Setelah aplikasi terpasang, pengguna dapat langsung memulai aktivitas investasi dengan menyelesaikan proses Know Your Customer atau KYC sesuai dengan ketentuan yang berlaku. Proses ini menjadi bagian dari upaya menjaga ekosistem investasi yang aman, transparan, dan patuh terhadap regulasi.
Tidak berhenti sampai di situ, PINTU juga mengingatkan pengguna Android untuk memanfaatkan fitur keamanan bawaan dari sistem operasi. Salah satu langkah preventif yang disarankan adalah mengaktifkan Play Protect yang tersedia di Google Play.
“Langkah pencegahan lainnya yang bisa dilakukan adalah pengguna Android dapat mengaktifkan fitur bawaan Play Protect untuk memindai dan mendeteksi aplikasi berbahaya. Selain itu, selalu perbarui aplikasi PINTU ke versi terbaru untuk meningkatkan perlindungan, dan pastikan mengubah password secara berkala serta mengaktifkan two-factor authentication (2FA) untuk meningkatkan keamanan berlapis,” tutup Iskandar.

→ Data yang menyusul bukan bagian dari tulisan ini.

(* ===== verification/Mkfs.v ===== *)
(** mkfs/mkfs.c: the host program that builds the disk image.

    The image file is a finite map from sector numbers to blocks; reading a
    sector past its end makes mkfs die, as does a failed assert().  The
    static variables freeinode and freeblock are the rest of the state.  A
    file of the command line is its name and the results of the successive
    read() calls on it, [None] if open() fails.  xint() and xshort() store a
    number little-endian, so a struct that is written out is the block with
    its fields put in by [putn]. *)
From S2P Require Import Prelude Mem Str Bytes Bio Log Fs FsSpec.

Definition FSSIZE : Z := 2000.
Definition NINODES : Z := 200.
Definition nbitmap : Z := FSSIZE / BPB + 1.
Definition ninodeblocks : Z := NINODES / IPB + 1.
Definition nlog : Z := LOGBLOCKS + 1.
Definition nmeta : Z := 2 + nlog + ninodeblocks + nbitmap.
Definition nblocks : Z := FSSIZE - nmeta.
(** The static [sb], as main() fills it in. *)
Definition mk_sb : superblock :=
  Superblock FSMAGIC FSSIZE nblocks NINODES nlog 2 (2 + nlog) (2 + nlog + ninodeblocks).
Definition sb_fields (b : superblock) : list Z :=
  [sb_magic b; sb_size b; sb_nblocks b; sb_ninodes b; sb_nlog b; sb_logstart b; sb_inodestart b; sb_bmapstart b].

Record mkst := Mk { mk_img : gmap Z (list Z); mk_inode : Z; mk_block : Z }.
Definition set_mk_img i s := Mk i (mk_inode s) (mk_block s).
Definition set_mk_inode n s := Mk (mk_img s) n (mk_block s).
Definition set_mk_block n s := Mk (mk_img s) (mk_inode s) n.
Abbreviation MK := (M mkst).

Definition wsect (sec : Z) (buf : list Z) : MK unit := modify (fun s => set_mk_img (<[sec := buf]> (mk_img s)) s).
Definition rsect (sec : Z) : MK (list Z) :=
  let! r := gets (fun s => mk_img s !! sec) in
  match r with Some d => ret d | None => panic "read" end.

Definition winode (inum : Z) (ip : inode) : MK unit :=
  let bn := IBLOCK inum mk_sb in
  let! buf := rsect bn in
  wsect bn (store_dinode (IOFF inum) ip buf).
Definition rinode (inum : Z) : MK inode :=
  let bn := IBLOCK inum mk_sb in
  let! buf := rsect bn in
  ret (load_dinode (IOFF inum) buf inode0).

(** [freeblock++], and [freeinode++] in ialloc(). *)
Definition new_block : MK Z :=
  let! b := gets mk_block in
  modify (set_mk_block (u32 (b + 1))) ;;
  ret b.
Definition ialloc (type : Z) : MK Z :=
  let! inum := gets mk_inode in
  modify (set_mk_inode (u32 (inum + 1))) ;;
  winode inum (set_i_nlink 1 (set_i_type (s16 type) inode0)) ;;
  ret inum.

Fixpoint balloc_bits (n : nat) (i : Z) (buf : list Z) : list Z :=
  match n with
  | O => buf
  | Datatypes.S n => balloc_bits n (i + 1) (bit_set buf i)
  end.
Definition balloc (used : Z) : MK unit :=
  if negb (used <? BPB) then panic "used < BPB" else
  wsect (sb_bmapstart mk_sb) (balloc_bits (Z.to_nat used) 0 zero_blk).

Definition addr (din : inode) (i : Z) : Z := default 0 (i_addrs din !! Z.to_nat i).
Definition set_addr (i a : Z) (din : inode) : inode := set_i_addrs (<[Z.to_nat i := a]> (i_addrs din)) din.
(** One entry of din.addrs, given a block if it has none. *)
Definition want_addr (din : inode) (i : Z) : MK inode :=
  if addr din i =? 0 then let! b := new_block in ret (set_addr i b din) else ret din.
(** One entry of the indirect block, the same. *)
Definition want_entry (din : inode) (fbn : Z) : MK Z :=
  let! indirect := rsect (addr din NDIRECT) in
  let e := 4 * (fbn - NDIRECT) in
  if getn 4 e indirect =? 0 then
    let! b := new_block in
    let indirect := putn 4 e b indirect in
    wsect (addr din NDIRECT) indirect ;;
    ret (getn 4 e indirect)
  else ret (getn 4 e indirect).
(** The block of file block [fbn], the body of the loop before the copy. *)
Definition want_block (din : inode) (fbn : Z) : MK (inode * Z) :=
  if fbn <? NDIRECT then
    let! din := want_addr din fbn in ret (din, addr din fbn)
  else
    let! din := want_addr din NDIRECT in
    let! x := want_entry din fbn in
    ret (din, x).

(** The loop of iappend(): the inode and [off] at its end. *)
Fixpoint iappend_loop (fuel : nat) (din : inode) (off : Z) (p : list Z) : MK (inode * Z) :=
  if 0 <? Z.of_nat (length p) then
    match fuel with
    | O => nofuel
    | Datatypes.S fuel =>
        let fbn := off / BSIZE in
        if negb (fbn <? MAXFILE) then panic "fbn < MAXFILE" else
        let! (din, x) := want_block din fbn in
        let n1 := Z.min (Z.of_nat (length p)) ((fbn + 1) * BSIZE - off) in
        let! buf := rsect x in
        wsect x (overwrite (off - fbn * BSIZE) (take (Z.to_nat n1) p) buf) ;;
        iappend_loop fuel din (u32 (off + n1)) (drop (Z.to_nat n1) p)
    end
  else ret (din, off).
Definition iappend (inum : Z) (p : list Z) : MK unit :=
  let! din := rinode inum in
  let! (din, off) := iappend_loop (length p) din (i_size din) p in
  winode inum (set_i_size off din).

(** struct dirent, zeroed and filled in: the name is at most DIRSIZ bytes. *)
Definition dirent_bytes (inum : Z) (name : list Z) : list Z :=
  le_encode 2 inum ++ name ++ replicate (Z.to_nat DIRSIZ - length name) 0.

Definition slash : Z := 47.
Definition underscore : Z := 95.
Definition user_dir : list Z := [117; 115; 101; 114; 47].
Definition strip_dir (arg : list Z) : list Z := if bool_decide (take 5 arg = user_dir) then drop 5 arg else arg.
Definition strip_underscore (name : list Z) : list Z :=
  match name with c :: rest => if c =? underscore then rest else name | [] => [] end.

Record hostfile := Hostfile { h_arg : list Z; h_reads : option (list (list Z)) }.

Fixpoint copy_reads (inum : Z) (reads : list (list Z)) : MK unit :=
  match reads with
  | [] => ret tt
  | r :: reads => if 0 <? Z.of_nat (length r) then iappend inum r ;; copy_reads inum reads else ret tt
  end.

(** The body of the loop over the arguments. *)
Definition add_file (rootino : Z) (f : hostfile) : MK unit :=
  let shortname := strip_dir (h_arg f) in
  if existsb (Z.eqb slash) shortname then panic "index(shortname, '/') == 0" else
  match h_reads f with
  | None => panic "die"
  | Some reads =>
      let shortname := strip_underscore shortname in
      if negb (Z.of_nat (length shortname) <=? DIRSIZ) then panic "strlen(shortname) <= DIRSIZ" else
      let! inum := ialloc T_FILE in
      iappend rootino (dirent_bytes inum shortname) ;;
      copy_reads inum reads
  end.
Fixpoint add_files (rootino : Z) (fs : list hostfile) : MK unit :=
  match fs with
  | [] => ret tt
  | f :: fs => add_file rootino f ;; add_files rootino fs
  end.

(** FSSIZE sectors of zeroes. *)
Fixpoint zero_image (n : nat) (i : Z) : MK unit :=
  match n with
  | O => ret tt
  | Datatypes.S n => wsect i zero_blk ;; zero_image n (i + 1)
  end.

Definition fix_root (rootino : Z) : MK unit :=
  let! din := rinode rootino in
  winode rootino (set_i_size (u32 (u32 (i_size din / BSIZE + 1) * BSIZE)) din).

Definition mkfs_main (fs : list hostfile) : MK unit :=
  modify (set_mk_block nmeta) ;;
  zero_image (Z.to_nat FSSIZE) 0 ;;
  wsect 1 (put_arr 0 (sb_fields mk_sb) zero_blk) ;;
  let! rootino := ialloc T_DIR in
  if negb (rootino =? ROOTINO) then panic "rootino == ROOTINO" else
  iappend rootino (dirent_bytes rootino [46]) ;;
  iappend rootino (dirent_bytes rootino [46; 46]) ;;
  add_files rootino fs ;;
  fix_root rootino ;;
  let! used := gets mk_block in
  balloc used.

(** What the statics hold when main() starts; the image is truncated. *)
Definition mk_start : mkst := Mk ∅ 1 0.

Dengan meningkatnya literasi digital dan kesadaran terhadap keamanan siber, diharapkan pengguna Android dapat terhindar dari berbagai modus penipuan yang semakin canggih. PINTU menilai kolaborasi antara penyedia layanan, platform teknologi, dan pengguna menjadi kunci utama dalam menciptakan ekosistem investasi kripto yang aman dan berkelanjutan di Indonesia.